One of the classic critiques made against the liberal social order is that it is philosophically thin, characterized by an inadequate, narrow, limited account of human being and human flourishing. It effectively waives essential (we may say mythical) questions about what the human animal is and replaces those questions with a commitment to certain fixed procedures applied to all, such as procedures intended to ensure fair treatment or equal representation. These procedures, philosophical liberals believe, are the best preservers of peace in a highly plural society such as ours. But such proceduralism arises from the technological core of culture, which is why appeals to fairness and the like miss the mythological orientation of student protests.
As an example of a failed critique of campus protest, take a recent argument by Richard Prystowsky of Marion Technical College. Writing on the website for Heterodox Academy, an organization dedicated to promoting “viewpoint diversity” in the American university, Prystowsky sought to persuade student protesters and “no-platformers” that their preferred strategies are ineffective:
If [students] are led to think that it is appropriate for them to shout down speakers whose views they dislike or that they find offensive, then, to act with intellectual integrity and in good faith, students would have to support people shouting them down when they express views that others find distasteful or offensive.
But protesters who shout down others without acknowledging that they too could be shouted down can be said to act without “intellectual integrity” and “good faith” only under the assumption that we are living under proceduralism, that arguments can appeal to procedures that mandate equal treatment. Student protesters do not share those assumptions. For them, what matters is that their positions are correct and the positions of those they are shouting down are wrong. And, again, they know that their positions are correct not by virtue of “the reflective application of a moral criterion” but by having cultivated certain habits and dispositions in the company of like-minded others.
Similarly, it is common to hear political pundits contend that Republicans act in bad faith when they cheerfully allow President Trump to do precisely the same things for which they fiercely denounced President Obama, or that Democrats lack intellectual integrity when they protest behavior by Trump that they warmly embraced in Obama. These arguments also appeal to proceduralist norms in conditions where such norms simply have no force. Few members of our political class are willing to share a common set of rules and norms with those they are convinced will ruin the country if they get a chance.
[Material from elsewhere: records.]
(** *** Identity and settings (history.go) *)

(** [strings.Join(fingerprint.Emoji(pubKey), " • ")] *)
Definition emoji_text (pub : bytes) : bytes :=
  match Emoji pub with
  | [] => []
  | e :: es => e ++ concat (map (fun e => str " • " ++ e) es)
  end.

Definition fingerprint_value (pub : bytes) : value :=
  VMap [("emoji"%string, VStr (emoji_text pub)); ("b64"%string, VStr (Base64 pub)); ("hex"%string, VStr (Hex pub));
        ("sum"%string, VStr (Sum pub))].

Definition loadIdentity : dm unit :=
  let! pub := call_opt store_PublicKey in
  match pub with
  | Err e => addLogEntry "DEBUG" [P "No identity key found: "; PE e]
  | Ok pubKey =>
      dset (set_pubKey pubKey) ;!
      emit EvtFingerprintChange [] (fingerprint_value pubKey) ;!
      (let! name := call (GetSettings app_name (str "local_name")) in
       match name with
       | Err _ => dret tt
       | Ok n =>
           (match n with
            | [] => let! _ := call (SetSettings app_name (str "local_name") (Pseudonym pubKey)) in dret tt
            | _ => dret tt
            end) ;!
           let n := match n with [] => Pseudonym pubKey | _ => n end in
           match n with
           | [] => dret tt
           | _ => dset (set_myName n) ;! emit EvtLocalNameChanged [] (VMap [("name"%string, VStr n)])
           end
       end) ;!
      addLogEntry "INFO" [P "Loaded identity from existing storage"]
  end.

Definition loadIdentityAndHistory : dm unit :=
  with_store (dret tt)
    (loadIdentity ;!
     (let! mode := call (GetSettings app_name (str "verification_mode")) in
      match mode with
      | Ok (x :: m) => match Atoi (x :: m) with Some n => dset (set_verifMode (mode_of n)) | None => dret tt end
      | _ => dret tt
      end) ;!
     (let! inc := call (GetSettings app_name (str "incognito")) in
      match inc with
      | Ok b => if bool_decide (b = str "true") then dset (set_incognito true) else dret tt
      | Err _ => dret tt
      end) ;!
     loadHistorySessions).

(** [openStorage]: the environment variable and the outcome of
    [storage.OpenStorage]; the old storage is closed first. *)
Definition openStorage (path : bytes) (noPassphrase : bool) (env : bytes) (opened : result store) : dm (result unit) :=
  dset (set_daemon_db None) ;!
  if negb noPassphrase && bool_decide (env = []) then dret (Err (errorf "KAMUNE_DB_PASSPHRASE not set and db_no_passphrase is false; use submit_passphrase to provide one"))
  else match opened with
  | Err e => dret (Err e)
  | Ok s => dset (set_daemon_db (Some s)) ;! dset (set_dbPath path) ;! dret (Ok tt)
  end.

Definition handleOpenStorage (id : bytes) (params : result (bytes * bool)) (env : bytes) (opened : result store) : dm unit :=
  with_params id params (fun '(path, noPassphrase) =>
    match path with
    | [] => emitError id [P "storage_path is required"]
    | _ =>
        let! r := openStorage path noPassphrase env opened in
        match r with
        | Err e => emitError id [P "failed to open storage: "; PE e]
        | Ok _ =>
            loadIdentityAndHistory ;!
            emit EvtResponse id (VMap [("status"%string, VStr (str "opened")); ("storage_path"%string, VStr path)])
        end
    end).

Definition handleSubmitPassphrase (id : bytes) (params : result bytes) (opened : result store) : dm unit :=
  with_params id params (fun _ =>
    let! dbPath := dget d_dbPath in
    match dbPath with
    | [] => emitError id [P "storage not opened — call open_storage first"]
    | _ =>
        dset (set_daemon_db None) ;!
        match opened with
        | Err e => emitError id [P "failed to open storage: "; PE e]
        | Ok s =>
            dset (set_daemon_db (Some s)) ;! loadIdentityAndHistory ;! emit EvtResponse id (ok_status "opened")
        end
    end).

Definition handleGetFingerprint (id : bytes) : dm unit :=
  let! pub := dget d_pubKey in
  match pub with
  | [] => emit EvtResponse id (VMap [("emoji"%string, VStr []); ("b64"%string, VStr []); ("hex"%string, VStr []);
                                      ("sum"%string, VStr [])])
  | _ => emit EvtResponse id (fingerprint_value pub)
  end.

Definition handleGetMyName (id : bytes) : dm unit :=
  let! name := dget d_myName in emit EvtResponse id (VMap [("name"%string, VStr name)]).

Definition maxNameLength : Z := 32.

Definition handleSetMyName (id : bytes) (params : result bytes) : dm unit :=
  with_params id params (fun name =>
    if maxNameLength <? blen name then emitError id [P "name must be 32 characters or fewer"]
    else
      let! r := with_store (dret (Ok tt)) (call (SetSettings app_name (str "local_name") name)) in
      match r with
      | Err e => emitError id [P "persist name: "; PE e]
      | Ok _ =>
          dset (set_myName name) ;!
          emit EvtLocalNameChanged [] (VMap [("name"%string, VStr name)]) ;!
          emit EvtResponse id (ok_status "ok")
      end).

Definition handleGetVersion (id version : bytes) : dm unit := emit EvtResponse id (VMap [("version"%string, VStr version)]).

Definition handleGetLibraryVersion (id : bytes) : dm unit :=
  emit EvtResponse id (VMap [("version"%string, VStr AppVersion)]).

Definition handleGetIncognito (id : bytes) : dm unit :=
  let! b := dget d_incognito in emit EvtResponse id (VMap [("enabled"%string, VBool b)]).

Definition FormatBool (b : bool) : bytes := if b then str "true" else str "false".

Definition handleSetIncognito (id : bytes) (params : result bool) : dm unit :=
  with_params id params (fun enabled =>
    dset (set_incognito enabled) ;!
    with_store (dret tt) (let! _ := call (SetSettings app_name (str "incognito") (FormatBool enabled)) in dret tt) ;!
    emit EvtResponse id (VMap [("enabled"%string, VBool enabled)])).

(** *** Sessions and messages (network.go, messaging.go) *)

Definition session_fields (s : liveSession) : list (string * value) :=
  [("session_id"%string, VStr (ls_ID s)); ("peer_name"%string, VStr (ls_PeerName s));
   ("is_server"%string, VBool (ls_IsServer s)); ("msg_count"%string, VInt (Z.of_nat (length (ls_Messages s))));
   ("last_activity"%string, VTime (ls_LastActivity s)); ("transport_type"%string, VStr (ls_TransportType s));
   ("remote_version"%string, VStr (ls_RemoteVersion s)); ("session_ttl_ns"%string, VInt (ls_SessionTTL s));
   ("session_started_at"%string, VTime (ls_SessionStartedAt s)); ("remote_addr"%string, VStr (ls_RemoteAddr s))].

(** The same fields in the answer to get_session_info. *)
Definition live_fields (s : liveSession) : list (string * value) :=
  [("session_id"%string, VStr (ls_ID s)); ("peer_name"%string, VStr (ls_PeerName s));
   ("is_server"%string, VBool (ls_IsServer s)); ("msg_count"%string, VInt (Z.of_nat (length (ls_Messages s))));
   ("last_activity"%string, VTime (ls_LastActivity s)); ("transport_type"%string, VStr (ls_TransportType s));
   ("remote_version"%string, VStr (ls_RemoteVersion s)); ("session_ttl_ns"%string, VInt (ls_SessionTTL s));
   ("started_at"%string, VTime (ls_SessionStartedAt s)); ("remote_addr"%string, VStr (ls_RemoteAddr s))].

Definition sessionInfo (s : liveSession) : value := VMap (session_fields s).

(** The sessions of the map, in some order. *)
Definition live_sessions (d : Daemon) : list (nat * liveSession) :=
  omap (fun kp => (fun s => (snd kp, s)) <$> d_heap d !! snd kp) (map_to_list (d_sessions d)).

Definition find_live (sessionID : bytes) (d : Daemon) : option (nat * liveSession) :=
  snd <$> list_find (fun ps => ls_ID (snd ps) = sessionID) (live_sessions d).

Definition update_session (p : nat) (f : liveSession -> liveSession) : dm unit :=
  dset (fun d => set_heap (alter f p (d_heap d)) d).

Definition set_name (name : bytes) (s : liveSession) : liveSession :=
  mkLive (ls_ID s) name (ls_RemoteVersion s) (ls_RemoteAddr s) (ls_Transport s) (ls_Messages s) (ls_LastActivity s)
    (ls_ReceiveDone s) (ls_IsServer s) (ls_TransportType s) (ls_SessionTTL s) (ls_SessionStartedAt s)
    (ls_pingFailures s) (ls_pongCh s) (ls_reconnectFn s) (ls_cancelled s) (ls_keepAliveDone s).

Definition set_messages (ms : list MessageInfo) (now : Z) (s : liveSession) : liveSession :=
  mkLive (ls_ID s) (ls_PeerName s) (ls_RemoteVersion s) (ls_RemoteAddr s) (ls_Transport s) ms now
    (ls_ReceiveDone s) (ls_IsServer s) (ls_TransportType s) (ls_SessionTTL s) (ls_SessionStartedAt s)
    (ls_pingFailures s) (ls_pongCh s) (ls_reconnectFn s) (ls_cancelled s) (ls_keepAliveDone s).

Definition handleGetSessionInfo (id : bytes) (params : result bytes) : dm unit :=
  with_params id params (fun sessionID =>
    let! live := dget (find_live sessionID) in
    match live with
    | Some (_, s) => emit EvtResponse id (VMap (("type"%string, VStr (str "live")) :: live_fields s))
    | None =>
        let! hist := dget d_histSessions in
        match list_find (fun hs => hs_ID hs = sessionID) hist with
        | Some (_, hs) =>
            emit EvtResponse id (VMap [("type"%string, VStr (str "history")); ("session_id"%string, VStr (hs_ID hs));
              ("name"%string, VStr (hs_Name hs)); ("msg_count"%string, VInt (hs_MessageCount hs));
              ("first_message"%string, VTime (hs_FirstMessage hs)); ("last_message"%string, VTime (hs_LastMessage hs));
              ("loaded"%string, VBool (hs_Loaded hs))])
        | None => emitError id [P "session not found: "; PB sessionID]
        end
    end).

Definition handleListSessions (id : bytes) : dm unit :=
  let! l := dget live_sessions in
  emit EvtResponse id (VMap [("sessions"%string, VList (map (fun ps => sessionInfo (snd ps)) l))]).

Definition handleRenameSession (id : bytes) (params : result (bytes * bytes)) : dm unit :=
  with_params id params (fun '(sessionID, name) =>
    let! live := dget (find_live sessionID) in
    (match live with Some (p, _) => update_session p (set_name name) | None => dret tt end) ;!
    emit EvtSessionUpdated [] (VMap [("session_id"%string, VStr sessionID)]) ;!
    emit EvtResponse id (ok_status "ok")).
Proceduralism — with its accompanying criteria of fairness, balance, equal treatment — is a political strategy that arises from the technological core of our civilization. It seeks to manipulate discourse in such a way as to preserve itself. It is for that very reason alien to any mind shaped fundamentally by the mythical core, whose convictions arise from a reality that we perceive by living among certain persons and practicing certain forms of conduct. Those being shaped by a mythical core respond to pleas for procedural fairness by crying, “What fellowship hath righteousness with unrighteousness? And what communion hath light with darkness?” Even if some elaborate verbal gymnastics may be performed by way of post-hoc rationalization, this is ultimately why it’s okay to punch (anyone you deem) a Nazi.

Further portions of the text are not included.